En un templo, un banco o una fábrica encontramos situaciones similares a las del hospital, claro, traídas a sus propósitos específicos. El templo, más allá de la celebración de su oficio, ofrece austeridad, elevación y perspectiva, un todo respetuoso para el propósito del cultivo de la espiritualidad. Un banco transmite confianza, seguridad y solvencia, muchas veces materializados desde la cualidad de sus columnas, puertas de hierro y vidrios anchos, además de la presencia de personal de seguridad y cámaras de vigilancia (un oficial armado no nos llama la atención en la puerta de un banco, pero nos asusta en la puerta de un country). Por su parte, cualquier fábrica se muestra comprometida con la seguridad más allá del lugar de trabajo a través de las señalizaciones, la iluminación y los protocolos de evacuación. Nadie naturalizaría jamás un templo bochinchero, un banco con puertas de ingreso frágiles o una fábrica sin veredas seguras por donde circular.

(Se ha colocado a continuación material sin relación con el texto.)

(* ===== verification/OutboxRelay.v ===== *)
(** The outbox relays: [app/services/ledger_outbox_relay_service.py] (ledger events
    to Kafka) and [app/services/outbox_relay_service.py] (the general relay).  Both
    poll the same outbox repository inside a unit of work.

    Kafka is outside the repository: [ack n] says whether the [n]-th message handed
    to [send_and_wait] is acknowledged or the call raises, and [rl_log] lists the
    acknowledged messages with their topic and key.  Payload serialization of the
    all-string event payload does not fail, and the message value is the payload. *)

From S2P Require Import Prelude PyDecimal Ledger Uow.

Local Open Scope Z_scope.
Local Open Scope py_scope.

(** The topic chosen by [LedgerOutboxRelayService.publish_pending_events]. *)
Definition ledger_topic (e : OutboxEvent) : string :=
  if negb (bool_decide (ob_aggregate_type e = "")) && py_in "." (ob_aggregate_type e)
  then ob_aggregate_type e else "ledger.transfers.v1".

(** [OutboxRelayService._resolve_topic] *)
Definition resolve_topic (e : OutboxEvent) : string :=
  if decide (ob_aggregate_type e = "order") then "orders.events"
  else if decide (ob_aggregate_type e = "payment") then "payments.events"
  else ob_aggregate_type e +:+ "s.events".

Definition message : Type := (string * Z * LedgerTransferCompletedEvent)%type.

Section Relay.
Context {L X : Type}.
Variables (ack : nat -> bool) (now : nat -> Z).

Record rstate : Type := mkRl { rl_uow : uow L X; rl_log : list message; rl_sends : nat }.

Definition rl_outbox (s : rstate) : outbox_repo := st_outbox (u_live (rl_uow s)).
Definition rl_set_uow (s : rstate) (u : uow L X) : rstate := mkRl u (rl_log s) (rl_sends s).
Definition rl_set_outbox (s : rstate) (o : outbox_repo) : rstate :=
  let u := rl_uow s in
  rl_set_uow s (mkUow (mkStores (st_ledger (u_live u)) o (st_recon (u_live u)) (st_other (u_live u))) (u_snapshot u)).

(** [producer.send_and_wait(topic, key, value)] *)
Definition send_and_wait (m : message) : M rstate () := fun s =>
  if ack (rl_sends s) then (Ok (), mkRl (rl_uow s) (rl_log s ++ [m]) (S (rl_sends s)))
  else (Raise ServiceUnavailableException, mkRl (rl_uow s) (rl_log s) (S (rl_sends s))).

(** The [try] block of the loop body: send, then mark; [except]: mark failed.  The
    result tells whether the event was counted as dispatched. *)
Definition dispatch (topic_of : OutboxEvent -> string) (status : outbox_status) (e : OutboxEvent) : M rstate bool :=
  try_except
    (send_and_wait (topic_of e, ob_aggregate_id e, ob_payload e);;;
     modify (fun s => rl_set_outbox s (ob_mark_published (ob_id e) status (now (rl_sends s)) (rl_outbox s)).2);;;
     ret true)
    (fun _ => modify (fun s => rl_set_outbox s (ob_mark_failed (ob_id e) 3 (rl_outbox s)).2);;; ret false).

(** The loop, counting dispatched and failed events. *)
Fixpoint dispatch_all (topic_of : OutboxEvent -> string) (status : outbox_status) (es : list OutboxEvent)
  (sent failed : nat) : M rstate (nat * nat) :=
  match es with
  | [] => ret (sent, failed)
  | e :: es' =>
      let! ok := dispatch topic_of status e in
      if ok : bool then dispatch_all topic_of status es' (S sent) failed
      else dispatch_all topic_of status es' sent (S failed)
  end.
(* ===== verification/LedgerTransfer.v ===== *)
(** [LedgerTransferService] of [app/services/ledger_transfer_service.py]: the
    atomic money transfer, with its in-flight idempotency record in Redis, fraud
    screening, sorted account locks, unit of work and transactional outbox.

    The store [world] is the unit of work, the optional Redis servers (one per
    key space: idempotency records, locks) and the fraud engine; [tick] is the
    position in the streams of generated ids and clock readings.  A stored
    idempotency value is its decoded JSON: the members ["status"] and ["data"];
    serialization of the response is the parameter [dump]/[validate] (pydantic's
    [model_dump]/[model_validate]).  Every Redis command may raise, with or without its
    effect: [idem_fails] for those of the idempotency record, [lock_set_fails] and
    [lock_eval_fails] for those of the locks; the fraud engine has its own fallback
    ([redis_up]). *)

From S2P Require Import Prelude PyDecimal Money Ledger Redis DistLock Uow Fraud.

Local Open Scope Z_scope.
Local Open Scope py_scope.

(** ** Text of a UUID: [str(uuid)] *)

Definition hex_digit (n : Z) : ascii := ascii_of_nat (Z.to_nat (if n <? 10 then 48 + n else 87 + n)).
Definition hex_field (u hi lo : Z) : list ascii :=
  (fun i => hex_digit (Z.land (Z.shiftr u (4 * (hi - Z.of_nat i))) 15)) <$> seq 0 (Z.to_nat (hi - lo + 1)).
Definition uuid_str (u : Z) : string :=
  of_chars (hex_field u 31 24 ++ ["-"%char] ++ hex_field u 23 20 ++ ["-"%char] ++ hex_field u 19 16
            ++ ["-"%char] ++ hex_field u 15 12 ++ ["-"%char] ++ hex_field u 11 0).

Example uuid_str_ex : uuid_str (0x0190aa00000070008000000000000abc) = "0190aa00-0000-7000-8000-000000000abc".
Proof. reflexivity. Qed.

(** ** DTOs *)

(** The arguments of [transfer_funds] ([FundTransferRequestDTO]). *)
Record transfer_request : Type := mkTransfer {
  source_account_id : Z;
  destination_account_id : Z;
  t_amount : decimal;
  t_reference_id : string;
  t_description : string;
  fee_amount : decimal;
  fee_account_id : option Z;
  exchange_rate : option decimal
}.

Record FundTransferResponseDTO : Type := mkResponse {
  journal_entry_id : Z;
  resp_reference_id : string;
  transferred_amount : decimal;
  fee_deducted : decimal;
  source_new_balance : decimal;
  destination_new_balance : decimal;
  posted_at : Z;
  source_currency : string;
  destination_currency : string;
  resp_exchange_rate : option decimal;
  destination_amount : option decimal;
  resp_is_flagged : bool
}.

(** What the idempotency key holds: a JSON object with its ["status"] and
    ["data"] members, or text that is not JSON.  [mentions] says whether the
    text contains ["PROCESSING"]. *)
Inductive idem_val (D : Type) : Type :=
  | IvObject (status : option string) (data : option D)
  | IvCorrupt (mentions : bool).
Arguments IvObject {D} _ _.
Arguments IvCorrupt {D} _.

(** The commands of [transfer_funds] on the idempotency key: the first GET, the SET NX
    of the claim, the SET of the completed record, and the GET and DEL of the
    clean-up. *)
Inductive idem_cmd : Type := CmdGet | CmdClaim | CmdComplete | CmdCleanGet | CmdCleanDel.

Section Service.
Context {L X : Type} {Repo : LedgerRepo L}.
Context {D RI RL RF : Type} {Srv : RedisServer RI (idem_val D)} {LSrv : RedisServer RL string} {FS : FraudStore RF}.
(** Serialization of the response, and whether its text mentions PROCESSING. *)
Variables (dump : FundTransferResponseDTO -> D) (validate : D -> option FundTransferResponseDTO)
  (data_mentions : D -> bool).
(** Generated ids, wall clock (microseconds), the lock client's environment and
    whether Redis answers the fraud engine. *)
Variables (uuid_at clock : nat -> Z) (mono : nat -> Z) (token_at : nat -> string) (others : nat -> RL -> RL)
  (redis_up : nat -> bool).
(** Which Redis commands raise. *)
Variables (idem_fails : idem_cmd -> nat -> option fault) (lock_set_fails lock_eval_fails : nat -> string -> option fault).

Record world : Type := mkWorld {
  w_uow : uow L X;
  w_idem : option RI;
  w_lock : option (lstate (RD:=RL));
  w_fraud : fraud_service RF;
  w_tick : nat
}.

Definition set_uow (w : world) (u : uow L X) : world := mkWorld u (w_idem w) (w_lock w) (w_fraud w) (w_tick w).
Definition w_ledger (w : world) : L := st_ledger (u_live (w_uow w)).
Definition w_outbox (w : world) : outbox_repo := st_outbox (u_live (w_uow w)).

(** Replace the live ledger and advance the id stream. *)
Definition set_ledger (w : world) (l : L) (draws : nat) : world :=
  let u := w_uow w in let st := u_live u in
  mkWorld (mkUow (mkStores l (st_outbox st) (st_recon st) (st_other st)) (u_snapshot u))
    (w_idem w) (w_lock w) (w_fraud w) (w_tick w + draws).
Definition set_outbox (w : world) (o : outbox_repo) (draws : nat) : world :=
  let u := w_uow w in let st := u_live u in
  mkWorld (mkUow (mkStores (st_ledger st) o (st_recon st) (st_other st)) (u_snapshot u))
    (w_idem w) (w_lock w) (w_fraud w) (w_tick w + draws).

Volviendo a la escuela, debemos ahora pensar cómo se concilia el silbato que impone a disgusto (por diseño o por descuido) con la invitación que se hace a ese mismo alumno que circula por ese ingreso cada día al ejercicio paciente del disenso respetuoso. ¿Acaso son conciliables de alguna manera? ¿Acaso el cuidado del planeta como ejercicio de sensibilización dentro del aula es conciliable con la utilización descuidada y desmedida que se hace de hojas o de libros impresos, o con el inodoro que se pasas días perdiendo agua potable antes de ser reparado? ¿Acaso el timbre del recreo que formatea a cada cohorte de aprendices por igual es conciliable con la promesa de asistir a cada alumno en el descubrimiento de su propia identidad, tempo y sensibilidad?

La escuela debe revisar la consistencia de su promesa en todas sus dimensiones y detalles. Lo que acontece dentro del aula es importante, por supuesto, pero se desvanece en parte si fuera del aula otros detalles se mueven a su suerte. Y no me refiero a la consistencia de la comunicación y el marketing, sino justamente a aquellos detalles que el marketing no atiende, allí donde el aula no alcanza. Recuerdo años atrás, visitando escuelas en donde se llevaba a cabo un taller de alimentación saludable. Un programa muy bien pensado y diseñado, ejecutado con mucho esfuerzo y esmero, para que luego esos alumnos compren palitos salados en el kiosco en el recreo. ‘¿Entonces, en qué quedamos?’, pensarían todos con razón.

El compromiso de la consistencia es un gran desafío de storytelling de las instituciones educativas. Todo lo que acontece dentro de una escuela, no solo dentro del aula, alimenta una historia. Esa historia se ve, se siente en cada detalle, y se vive en concordancia. Si aparece un silbato que pretende imponer de una forma pseudo arbitraria, entonces habrá que presionar para doblegar algo de esa voluntad. Si aparece un timbre que me trata por igual que al resto, entonces atiendo más al resto y al rendimiento del conjunto que a mi propio proceso exploratorio. Si veo alguna botella de plástico tirada, entonces que no me sermoneen con el cuidado del planeta. Si veo un alfajor en el kiosco, entonces que tampoco me hablen de la buena alimentación. Consistencia, una materia fundamental del storytelling en la que la mayoría de los colegios reprobaría actualmente.

¿Qué haría con el asunto de la congestión de autos a la salida de la escuela? Sencillo, la haría organizar por grupos rotativos de alumnos de último año, la convertiría en un trabajo práctico real, de la vida real, de la propia comunidad. Si es inevitable que los autos lleguen en forma simultánea en el mismo horario, entonces convertiría a esa problemática en una suerte de acertijo para los propios alumnos, animándolos a que diseñen formas alternativas (y creativas) de resolución. No estoy seguro de que logren resolver el acertijo de ese problema. A veces, solo nos queda diseñar formas amables o menos caóticas de convivir con algunos problemas que no tiene solución. De lo que si estoy seguro, es de que ningún grupo propondría convertir al amable portero en un antipático agente de seguridad. Nada más inconsistente, no hay cuento peor contado.